▶ **Assignment**
The lines from the start of the records through the one containing "Array [Array (Double" are to be restated word for word; please include both ends.

---------- Data shown

Definition collection : Collection := Database_collection (Client_database DATABASE) COLLECTION.

Section queries.
Context `{BsonLib Document ObjectId Other Bytes BE}.
Local Abbreviation bson := (Bson Document ObjectId Other).

Definition geo_near (category : option string) : list Document :=
  let stage : Document :=
    doc [("near"%string, BDocument (doc [("type"%string, BString "Point" : bson);
                                         ("coordinates"%string, Array (Double <$> DUBLIN))]) : bson);
         ("distanceField"%string, BString "distance");
         ("spherical"%string, Boolean true)] in
  let stage :=
    match category with
    | Some category => doc_insert "query" (BDocument (doc [("cat"%string, BString category : bson)]) : bson) stage
    | None => stage
    end in
  [doc [("$geoNear"%string, BDocument stage : bson)]; doc [("$limit"%string, Int64 NEARBY_LIMIT : bson)]].

Definition geo_within : Document :=
  let radius_radians := f64_div NEARBY_RADIUS_KM EARTH_RADIUS_KM in
  doc [("loc"%string,
        BDocument (doc [("$geoWithin"%string,
          BDocument (doc [("$centerSphere"%string,
            Array [Array (Double <$> DUBLIN); Double radius_radians] : bson)]) : bson)]) : bson)].

Definition text_search (term : string) : Document :=
  doc [("$text"%string, BDocument (doc [("$search"%string, BString term : bson)]) : bson)].

Definition name_regex (term : string) : Document :=
  doc [("name"%string,
        BDocument (doc [("$regex"%string, BString term : bson); ("$options"%string, BString "i")])
        : bson)].

Definition index_commands : list (string * Document) :=
  [("2dsphere on loc"%string,
    doc [("createIndexes"%string, BString COLLECTION : bson);
         ("indexes"%string, Array [BDocument
           (doc [("key"%string, BDocument (doc [("loc"%string, BString "2dsphere" : bson)]) : bson);
                 ("name"%string, BString "loc_2dsphere")])])]);
   ("text on name + brand"%string,
    doc [("createIndexes"%string, BString COLLECTION : bson);
         ("indexes"%string, Array [BDocument
           (doc [("key"%string, BDocument (doc [("name"%string, BString "text" : bson);
                                                ("brand"%string, BString "text")]) : bson);
                 ("name"%string, BString "name_brand_text")])])])].
End queries.

(** ** The load of [main.rs] *)

Definition BATCH_SIZE : nat := 500.

(** [slice.chunks(n)], for [n] not zero: every round takes at least one element. *)
Fixpoint chunk_rounds {A} (fuel n : nat) (l : list A) : list (list A) :=
  match fuel, l with
  | S fuel, _ :: _ => take n l :: chunk_rounds fuel n (drop n l)
  | _, _ => []
  end.
Definition chunks {A} (n : nat) (l : list A) : list (list A) := chunk_rounds (length l) n l.

Inductive LoadError (SE CE : Type) := SeedFailed (e : SE) | ClientFailed (e : CE).
Arguments SeedFailed {SE CE} e.
Arguments ClientFailed {SE CE} e.

Section load.
Context `{BsonLib Document ObjectId Other Bytes BE} {GE IOE X G : Type}.
Context `{!Commands K Document (Error BE IOE X Document)}.
(** A document serializes to a document; [ObjectId::new] has a state of its own. *)
Context (serialize : Document → result BE Document) (new_id : G → G * ObjectId).
Local Abbreviation error := (LoadError (SeedError BE GE) (Error BE IOE X Document)).

(** [collect::<Result<Vec<_>>>()] over a batch *)
Fixpoint replicas (copy : nat) (batch : list Document) : result (SeedError BE GE) (list Document) :=
  match batch with
  | [] => Ok []
  | place :: batch =>
      let? r := replica place copy in
      let? rs := replicas copy batch in
      Ok (r :: rs)
  end.

(** The inner loop, over the chunks of the seed. *)
Fixpoint insert_chunks (copy : nat) (batches : list (list Document)) (g : G)
    : io K (result error G) :=
  match batches with
  | [] => ret (Ok g)
  | batch :: batches =>
      let!? batch := lift (map_err SeedFailed (replicas copy batch)) in
      let '(insert, g) := Collection_insert_many serialize new_id collection batch g in
      let! inserted := insert in
      match inserted with
      | Err e => ret (Err (ClientFailed e))
      | Ok _ => insert_chunks copy batches g
      end
  end.

(** The outer loop, over the copies from [copy] on. *)
Fixpoint insert_copies (documents : list Document) (n copy : nat) (g : G) : io K (result error G) :=
  match n with
  | O => ret (Ok g)
  | S n =>
      let!? g := insert_chunks copy (chunks BATCH_SIZE documents) g in
      insert_copies documents n (S copy) g
  end.

Definition insert_seed (documents : list Document) (copies : nat) (g : G) : io K (result error G) :=
  insert_copies documents copies 0 g.
End load.

(** ** Reading the seed back *)

Section reading.
Context {Document BE GE : Type}.
Context (read_document : bytes → result BE (Document * bytes)).
(** Reading a document takes bytes off the front. *)
Context (Hconsumes : ∀ raw d rest, read_document raw = Ok (d, rest) → (length rest < length raw)%nat).

Lemma read_all_ends fuel remaining documents :
  (length remaining ≤ fuel)%nat →
  ∃ r, read_all (GE := GE) read_document fuel remaining documents = Some r.
Proof using Hconsumes.
  revert remaining documents. induction fuel as [|fuel IH]; intros remaining documents Hlen.
  - destruct remaining; simpl in *; [eauto|lia].
  - destruct remaining as [|b remaining]; simpl; [eauto|].
    destruct (read_document (b :: remaining)) as [[d rest]|e] eqn:E; [|eauto].
    apply IH. apply Hconsumes in E. simpl in *. lia.
Qed.

(** What is written is read. *)
Context (write_document : Document → bytes).
Context (Hreads : ∀ d rest, read_document (write_document d ++ rest) = Ok (d, rest)).

Lemma read_all_written docs fuel documents :
  (length (concat (write_document <$> docs)) ≤ fuel)%nat →
  read_all (GE := GE) read_document fuel (concat (write_document <$> docs)) documents
  = Some (Ok (documents ++ docs)).
Proof using Hconsumes Hreads.
  revert fuel documents. induction docs as [|d docs IH]; intros fuel documents Hlen; csimpl.
  { rewrite app_nil_r. by destruct fuel. }
  csimpl in Hlen. pose proof (Hreads d (concat (write_document <$> docs))) as Hr.
  pose proof (Hconsumes _ _ _ Hr) as Hlt. rewrite length_app in *.
  destruct (write_document d ++ concat (write_document <$> docs)) as [|b raw] eqn:E.
  { apply app_nil in E as [E _]. rewrite E in Hlt. simpl in Hlt. lia. }
  destruct fuel as [|fuel]; [lia|]. cbn [read_all]. rewrite Hr.
  rewrite IH by lia. by rewrite <- app_assoc.
Qed.

(** A seed that was written as documents one after the other is read back as those documents,
    and the reading of any bytes ends, with documents or an error. *)
Theorem a_seed_is_read_back gunzip compressed len docs :
  (gunzip compressed = Ok (concat (write_document <$> docs)) →
   load (GE := GE) read_document gunzip (Some len) (Some compressed)
   = Some (Ok (mkSeed docs len (Z.of_nat (length (concat (write_document <$> docs))))))) ∧
  (∀ metadata file, ∃ r, load (GE := GE) read_document gunzip metadata file = Some r).
Proof using Hconsumes Hreads.
  split.
  - intros Hg. unfold load. rewrite Hg, read_all_written by done. done.
  - intros [?|] [file|]; simpl; eauto. destruct (gunzip file) as [raw|e]; [|eauto].
    destruct (read_all_ends (length raw) raw [] ltac:(done)) as [r ->]. simpl. eauto.
Qed.
End reading.

(** ** Chunks *)

Lemma chunk_rounds_concat {A} fuel n (l : list A) :
  (0 < n)%nat → (length l ≤ fuel)%nat → concat (chunk_rounds fuel n l) = l.
Proof.
  intros Hn. revert l. induction fuel as [|fuel IH]; intros [|x l] Hlen; try done; simpl in *; [lia|].
  rewrite IH by (rewrite length_drop; simpl; lia). apply take_drop.
Qed.

Lemma chunk_rounds_sizes {A} fuel n (l : list A) :
  (0 < n)%nat → Forall (λ b, 0 < length b ≤ n)%nat (chunk_rounds fuel n l).
Proof.
  intros Hn. revert l. induction fuel as [|fuel IH]; intros [|x l]; try done; cbn [chunk_rounds].
  constructor; [|apply IH]. rewrite length_take. simpl. lia.
Qed.

(** ** Replicas are told apart *)

Fixpoint no_colon (s : string) : bool :=
  match s with
  | EmptyString => true
  | String c s => negb (Ascii.eqb c ":"%char) && no_colon s
  end.

(** The id of a copy of the place with this id. *)
Definition replica_id (id : string) (copy : nat) : string :=
  match copy with O => id | _ => id +:+ ":" +:+ pretty copy end.

Lemma colon_splits a b x y :
  no_colon a = true → no_colon b = true → a +:+ ":" +:+ x = b +:+ ":" +:+ y → a = b ∧ x = y.
Proof.
  revert b. induction a as [|c a IH]; intros [|d b]; simpl; intros Ha Hb E.
  - injection E as E. done.
  - injection E as <- _. by simpl in Hb.
  - injection E as -> _. by simpl in Ha.
  - apply andb_prop in Ha as [_ Ha]. apply andb_prop in Hb as [_ Hb]. injection E as -> E.
    destruct (IH b Ha Hb E) as [-> ->]. done.
Qed.

Lemma colon_inside a x : no_colon (a +:+ ":" +:+ x) = false.
Proof. induction a as [|c a IH]; simpl; [done|]. rewrite IH. apply andb_false_r. Qed.

Lemma replica_id_inj id id' copy copy' :
  no_colon id = true → no_colon id' = true →
  replica_id id copy = replica_id id' copy' → id = id' ∧ copy = copy'.
Proof.
  intros H H' E. destruct copy as [|c], copy' as [|c']; simpl in E.
  - done.
  - subst id. by rewrite colon_inside in H.
  - subst id'. by rewrite colon_inside in H'.
  - apply colon_splits in E as [-> E]; [|done..]. split; [done|]. by apply (inj pretty) in E.
Qed.

Section replicas.
Context `{BsonLaws Document ObjectId Other Bytes BE} {GE : Type}.
Local Abbreviation replica := (replica (GE := GE)).

(** A replica is the place but for its id and its point. *)
Lemma replica_of document copy r id :
  replica document copy = Ok r → get_str "_id" document = Some id →
  get_str "_id" r = Some (replica_id id copy) ∧
  (∀ k, k ≠ "_id"%string → k ≠ "loc"%string → doc_get k r = doc_get k document).
Proof.
  destruct copy as [|copy]; simpl; [by intros [= ->]|]. intros Hr Hid. rewrite Hid in Hr.
  cbn [ok_or result_bind] in Hr. destruct (get_document "loc" document ≫= _) as [point|]; [|done].
  cbn [ok_or result_bind] in Hr. destruct (head point) as [[]|]; try done.
  destruct (point !! 1%nat) as [[]|]; try done. injection Hr as <-. split.
  - unfold get_str. rewrite doc_get_insert_ne by done. by rewrite doc_get_insert.
  - intros k Hk1 Hk2. by rewrite !doc_get_insert_ne.
Qed.
(* ===== verification/Benchmark.v ===== *)
(** * The places benchmark: its arguments, its directory and its cold open

    [examples/places-benchmark/main.rs] and [cold.rs]. What the command line asks for is read
    first; the benchmark then clears its directory ([BenchDir]), loads the seed ([BenchSeed]) and
    measures ([BenchMeasure], [BenchRss]), and at the end runs itself again to open the directory
    in a process that never held it. Opening, closing and dropping a client are the operations of
    [Open] here; they are arguments, with the clock and the readings of the sampler. *)
From stdpp Require Import pretty.
From S2P Require Import Prelude EngineOptions Options Slot Reaper SessionPool Errors Bson.
From S2P Require Import WorkerState Response Effects Client Find Insert Async Facade.
From S2P Require Import Text Search BuildHost Prebuilt Glibc.
From S2P Require Import BenchDir BenchMeasure BenchRss BenchSeed BenchReport.

Local Abbreviation bytes := (list Byte.byte).

(** ** The command line *)

Definition QUERY_ITERATIONS : nat := 50.
Definition REPLICATED_QUERY_ITERATIONS : nat := 5.
Definition COLD_OPEN_REPEATS : Z := 5.

(** [env!("CARGO_MANIFEST_DIR")] is where the crate was built. *)
Definition default_seed (manifest_dir : string) : string :=
  BuildHost.join manifest_dir ".cache/places/ireland.bson.gz".
Definition default_data (manifest_dir : string) : string :=
  BuildHost.join manifest_dir ".cache/places-benchmark".
(** X17. A check-in through POST /logs puts the user on the derived
    view and a check-out takes the user off it: after a request
    without [event_time] that answers 201, for a user whose earlier
    events all have times before the time of the database, the view
    has exactly one row for the barcode, with the names of the user
    and that time, when the direction was CHECKIN, and no row for it
    when the direction was CHECKOUT. *)
Theorem check_in_and_out_reach_the_view
    (collate : relation string) `{!RelDecision collate}
    (timestamptz_arg : json -> outcome Z) (env : insert_env)
    (data direction : json) (db db' : database) (resp : response)
    (u : user_row) :
  TotalOrder collate ->
  NoDup (Sql.barcode <$> users db) ->
  u ∈ users db ->
  (String.length (Sql.barcode u) <= 13)%nat ->
  (forall l, l ∈ log db -> log_barcode l = Sql.barcode u ->
             exists t, event_time l = Some t /\ t < current_timestamp env) ->
  get data "barcode" = Return (JStr (Sql.barcode u)) ->
  get data "direction" = Return direction ->
  get data "event_time" = Return JNull ->
  create_log timestamptz_arg env data db = (Return resp, db') ->
  filter (fun r => r_barcode r = Sql.barcode u) (LAST_INBOUND_SQL collate db')
  = if eq_str direction "CHECKIN"
    then [mkInbound (Sql.barcode u) (nome u) (cognome u)
                    (Some (current_timestamp env))]
    else [].
Proof.
  intros Hord Hkey Hu Hlen Hearlier Eb Ed Et Erun.
  pose proof (create_log_cases timestamptz_arg env data db) as H.
  rewrite Erun in H.
  destruct H as (b & b' & dir & t & Eb' & _ & Hb' & _ & Hdir
                 & (v & Ev & Ht) & _ & _ & ->).
  rewrite Eb in Eb'. injection Eb' as <-.
  rewrite varchar_fits in Hb' by done. injection Hb' as <-.
  rewrite Et in Ev. injection Ev as <-. cbn in Ht. subst t.
  rewrite (view_after_event collate db u (nextval env)
             (current_timestamp env) dir) by done.
  rewrite Ed in Hdir.
  by destruct Hdir as [[[= ->] ->]|[[= ->] ->]].
Qed.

--------------------

▶ **Output of the exercise**
Definition collection : Collection := Database_collection (Client_database DATABASE) COLLECTION.

Section queries.
Context `{BsonLib Document ObjectId Other Bytes BE}.
Local Abbreviation bson := (Bson Document ObjectId Other).

Definition geo_near (category : option string) : list Document :=
  let stage : Document :=
    doc [("near"%string, BDocument (doc [("type"%string, BString "Point" : bson);
                                         ("coordinates"%string, Array (Double <$> DUBLIN))]) : bson);
         ("distanceField"%string, BString "distance");
         ("spherical"%string, Boolean true)] in
  let stage :=
    match category with
    | Some category => doc_insert "query" (BDocument (doc [("cat"%string, BString category : bson)]) : bson) stage
    | None => stage
    end in
  [doc [("$geoNear"%string, BDocument stage : bson)]; doc [("$limit"%string, Int64 NEARBY_LIMIT : bson)]].

Definition geo_within : Document :=
  let radius_radians := f64_div NEARBY_RADIUS_KM EARTH_RADIUS_KM in
  doc [("loc"%string,
        BDocument (doc [("$geoWithin"%string,
          BDocument (doc [("$centerSphere"%string,
            Array [Array (Double <$> DUBLIN); Double radius_radians] : bson)]) : bson)]) : bson)].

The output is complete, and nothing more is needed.